そこで和哉は、向え10メートルほどのところに人影があることに気が付いた。
右手で諏訪美月に止るように促し、前を見る。
ライトで照らされていないところに立っているそいつは、暗がりで顔はおろか服装まで判別できない。かろうじてパーカーのフードを被っていることが分かった。
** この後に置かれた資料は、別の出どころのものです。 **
(** * Session tracking of the activity-stream tab tracker

    A shallow embedding of [addon/TabTracker.js]: the tracker's session
    data ([_tabData]), its table of open tabs ([_openTabs]), the handlers
    of the tab events and of the user, undesired and performance events,
    followed by the properties of the session state machine.

    Conventions of the embedding.
    - A JavaScript property that is [undefined] or absent is [None]; JS
      truthiness is written out ([truthy_str], [truthy_num], [truthy]).
    - Tab ids, URLs, reasons and session ids are strings; the readings of
      the clock and the durations, JS numbers, are integers.
    - A handler is a computation in the monad [M]: it threads the tracker's
      state and may end in a [TypeError]; the state reached at the moment of
      the throw is kept, as in JavaScript.
    - What the tracker reads from its host (the active tab, the store, the
      clock [absPerf.now], the generator [uuid], the add-on's version and
      locale) is the record [Env]. The modules [common/AbsPerf],
      [common/event-constants] and the SDK are not part of the tracker:
      the clock, the default page and the generator of ids are fields of
      [Env].
    - The registration of listeners, the telemetry preference and the
      observer of the performance log are left out: no property below
      depends on them. *)

From Stdlib Require Import ZArith Lia Ascii String.
From stdpp Require Import base option strings list gmap.

Local Open Scope string_scope.
Local Open Scope Z_scope.
Local Open Scope list_scope.

(** ** JavaScript values and objects *)

(** Primitive values, as they occur in event payloads. *)
Inductive JsVal : Type :=
  | JUndef
  | JNull
  | JBool (b : bool)
  | JNum (z : Z)
  | JStr (s : string).

#[global] Instance JsVal_eq_dec : EqDecision JsVal.
Proof. solve_decision. Defined.

(** An open JS object: the payload a caller hands to the tracker. *)
Abbreviation Obj := (gmap string JsVal).

(** [o.k]: an absent property reads as [undefined]. *)
Definition prop (o : Obj) (k : string) : JsVal := default JUndef (o !! k).

(** [k in o] *)
Definition has_prop (k : string) (o : Obj) : bool := bool_decide (is_Some (o !! k)).

Definition truthy (v : JsVal) : bool :=
  match v with
  | JUndef | JNull => false
  | JBool b => b
  | JNum z => negb (Z.eqb z 0)
  | JStr s => negb (String.eqb s "")
  end.

(** Truthiness of a property holding a string, or nothing. *)
Definition truthy_str (o : option string) : bool :=
  match o with
  | Some s => negb (String.eqb s "")
  | None => false
  end.

(** Truthiness of a property holding a number, or nothing. *)
Definition truthy_num (o : option Z) : bool :=
  match o with
  | Some z => negb (Z.eqb z 0)
  | None => false
  end.

(** [a || b] where [a] is a string property and [b] a string. *)
Definition or_str (a : option string) (b : string) : string :=
  match a with
  | Some s => if String.eqb s "" then b else s
  | None => b
  end.

Definition js_of_str (o : option string) : JsVal :=
  match o with Some s => JStr s | None => JUndef end.

(** [JSON.stringify] leaves out the properties whose value is [undefined]. *)
Definition JSON_stringify (o : Obj) : Obj := filter (λ kv, kv.2 ≠ JUndef) o.

(** ** Strings *)

Definition lower_ascii (c : ascii) : ascii :=
  let n := nat_of_ascii c in
  if (Nat.leb 65 n && Nat.leb n 90)%bool then ascii_of_nat (n + 32) else c.

(** [s.toLowerCase()], on ASCII letters. *)
Fixpoint toLowerCase (s : string) : string :=
  match s with
  | EmptyString => EmptyString
  | String c s' => String (lower_ascii c) (toLowerCase s')
  end.

(** [s.split(sep)] for a separator that is not empty: [skip] counts the
    characters of a separator just matched that are still to be passed
    over, [cur] is the piece being read, last character first. *)
Fixpoint split_from (sep s : string) (skip : nat) (cur : string) : list string :=
  match s with
  | EmptyString => [String.rev cur]
  | String c s' =>
      match skip with
      | S k => split_from sep s' k cur
      | O =>
          if String.prefix sep s
          then String.rev cur :: split_from sep s' (Nat.pred (String.length sep)) EmptyString
          else split_from sep s' O (String c cur)
      end
  end.

Definition split (s sep : string) : list string := split_from sep s O EmptyString.

(** [arr.indexOf(x)]: the first index holding [x], or [-1]. *)
Fixpoint indexOf (arr : list string) (x : string) : Z :=
  match arr with
  | [] => -1
  | y :: arr' =>
      if String.eqb y x then 0
      else let i := indexOf arr' x in if Z.eqb i (-1) then -1 else i + 1
  end.

(** ** Data model *)

(** A tab as a handler sees it: [tab.id] and the URL it shows now. *)
Record Tab : Type := mkTab {
  id : string;
  tab_url : string
}.

(** A row of [_openTabs]: [{tab, url, active}]. The row's [tab] is the tab
    object itself, kept to remove its listeners; the key of the row is its
    id. [ot_url] is the URL stored for the tab, which lags behind
    [tab.url]. *)
Record OpenTab : Type := mkOpenTab {
  ot_tab : string;
  ot_url : string;
  ot_active : bool
}.

(** [_tabData], the one live session state, and also the shape of a
    session-complete record, which is a snapshot of it. *)
Record TabData : Type := mkTabData {
  action : option string;
  client_id : option string;
  addon_version : option string;
  locale : option string;
  page : option string;
  session_id : option string;
  experiment_id : option string;
  url : option string;
  tab_id : option string;
  load_reason : option string;
  unload_reason : option string;
  start_time : option Z;
  session_duration : option Z;
  highlights_size : option Z;
  total_history_size : option Z;
  total_bookmarks : option Z
}.

(** [{}] *)
Definition emptyTabData : TabData :=
  mkTabData None None None None None None None None None None None None None None None None.

(** The state of the store, as far as the tracker reads it. *)
Record StoreState : Type := mkStoreState {
  Highlights_error : bool;
  Highlights_init : bool;
  Highlights_rows : nat;          (* Highlights.rows.length *)
  PlacesStats_historySize : option Z;
  PlacesStats_bookmarksSize : option Z
}.

(** What a handler reads from the host and from the tracker's
    configuration. [absPerfNow n] is the reading of the [n]-th call of
    [absPerf.now()], [uuid n] the string of the [n]-th call of [uuid()]. *)
Record Env : Type := mkEnv {
  activeTab : option Tab;           (* tabs.activeTab *)
  store : option StoreState;        (* this._store, and its getState() *)
  trackableURLs : list string;      (* this._trackableURLs *)
  clientID : string;                (* this._clientID *)
  experimentID : option string;     (* this._experimentID *)
  self_version : string;            (* self.version *)
  getLocale : string;               (* Locale.getLocale() *)
  defaultPage : string;             (* eventConstants.defaultPage *)
  absPerfNow : nat → Z;
  uuid : nat → string
}.

(** The data of a notification: the JSON text, read back as an object.
    For a completed session it is the snapshot of [_tabData] (a property
    that is [None] is left out by [JSON.stringify]), for an event it is the
    payload. *)
Inductive Json : Type :=
  | JsonSession (r : TabData)
  | JsonPayload (o : Obj).

Record Notification : Type := mkNotification {
  topic : string;
  data : Json
}.

Definition COMPLETE_NOTIF := "tab-session-complete".
Definition ACTION_NOTIF := "user-action-event".
Definition PERFORMANCE_NOTIF := "performance-event".
Definition UNDESIRED_NOTIF := "undesired-event".

(** The tracker and the part of the world it writes to. [tabData] is
    [this._tabData] (under the name of its getter), [openTabs] is
    [this._openTabs], keyed by [tab.id]. [notified] lists the calls of
    [Services.obs.notifyObservers], oldest first. [nowCalls] and
    [uuidCalls] count the calls of [absPerf.now()] and of [uuid()]. *)
Record State : Type := mkState {
  tabData : TabData;
  openTabs : gmap string OpenTab;
  notified : list Notification;
  nowCalls : nat;
  uuidCalls : nat
}.

Definition initState : State := mkState emptyTabData ∅ [] 0 0.

(** ** The monad of handlers *)

Inductive Exn : Type := TypeError.

Inductive Outcome (A : Type) : Type :=
  | Return (a : A)
  | Throw (x : Exn).
Arguments Return {A} a.
Arguments Throw {A} x.

Definition M (A : Type) : Type := State → Outcome A * State.

#[global] Instance M_ret : MRet M := λ A a s, (Return a, s).

#[global] Instance M_bind : MBind M := λ A B f m s,
  match m s with
  | (Return a, s') => f a s'
  | (Throw x, s') => (Throw x, s')
  end.

Definition throw {A : Type} (x : Exn) : M A := λ s, (Throw x, s).

Definition getState : M State := λ s, (Return s, s).

Definition getTabData : M TabData := λ s, (Return (tabData s), s).

Definition setTabData (td : TabData) : M unit := λ s,
  (Return tt, mkState td (openTabs s) (notified s) (nowCalls s) (uuidCalls s)).

Definition setOpenTabs (ots : gmap string OpenTab) : M unit := λ s,
  (Return tt, mkState (tabData s) ots (notified s) (nowCalls s) (uuidCalls s)).

Definition modifyTabData (f : TabData → TabData) : M unit :=
  td ← getTabData; setTabData (f td).

(** [Services.obs.notifyObservers(null, topic, data)] *)
Definition notifyObservers (t : string) (d : Json) : M unit := λ s,
  (Return tt,
   mkState (tabData s) (openTabs s) (notified s ++ [mkNotification t d])
           (nowCalls s) (uuidCalls s)).

(** [absPerf.now()] *)
Definition now (e : Env) : M Z := λ s,
  (Return (absPerfNow e (nowCalls s)),
   mkState (tabData s) (openTabs s) (notified s) (S (nowCalls s)) (uuidCalls s)).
どうしました?と、諏訪美月は不思議そうな顔を和哉へと向ける。和哉は前を見るように促す。暗闇に立ち尽くす人影を見つけた諏訪美月は、磁力で転がっていたドラムやらスコップやらを引きつける。
「どうしますか?」
「俺思うんだけどさ。俺たちが何の疑いもなしにこっちに歩いてきたのって、あいつの能力とかなんじゃねぇ?あいつのじゃないとしても、その仲間の能力とかだ。じゃぁ、この周りに人はいるのか?」
諏訪美月の眼の色が鋭くなる。諏訪美月は『過度蓄電』の副産物として周囲の電子の位置を見ることができる。本気を出せば視覚外まで電子の位置を把握できる。また、動物は神経の信号伝達に電気的特性を利用している。そこから、人間の位置も割り出せるのだ。
「ん~、いません。はい、いません」
「だったら、あいつをどうにかすれば、どうにかなる!」
「分かりました。では、寝ててもらいましょう!」
錐香から逃げれたことに興奮しているのか、異性が隣に居て張りきっているのか、2人ともハイになっている。大きいのは和哉の自信ありげな態度だろうが、そんなことは今の2人が知る由もない。
目の前に居るのがいつも教室で出会う友達だとも、相手が超能力とは違う力を揮うものだということも、今の2人が知る訳もないのだ。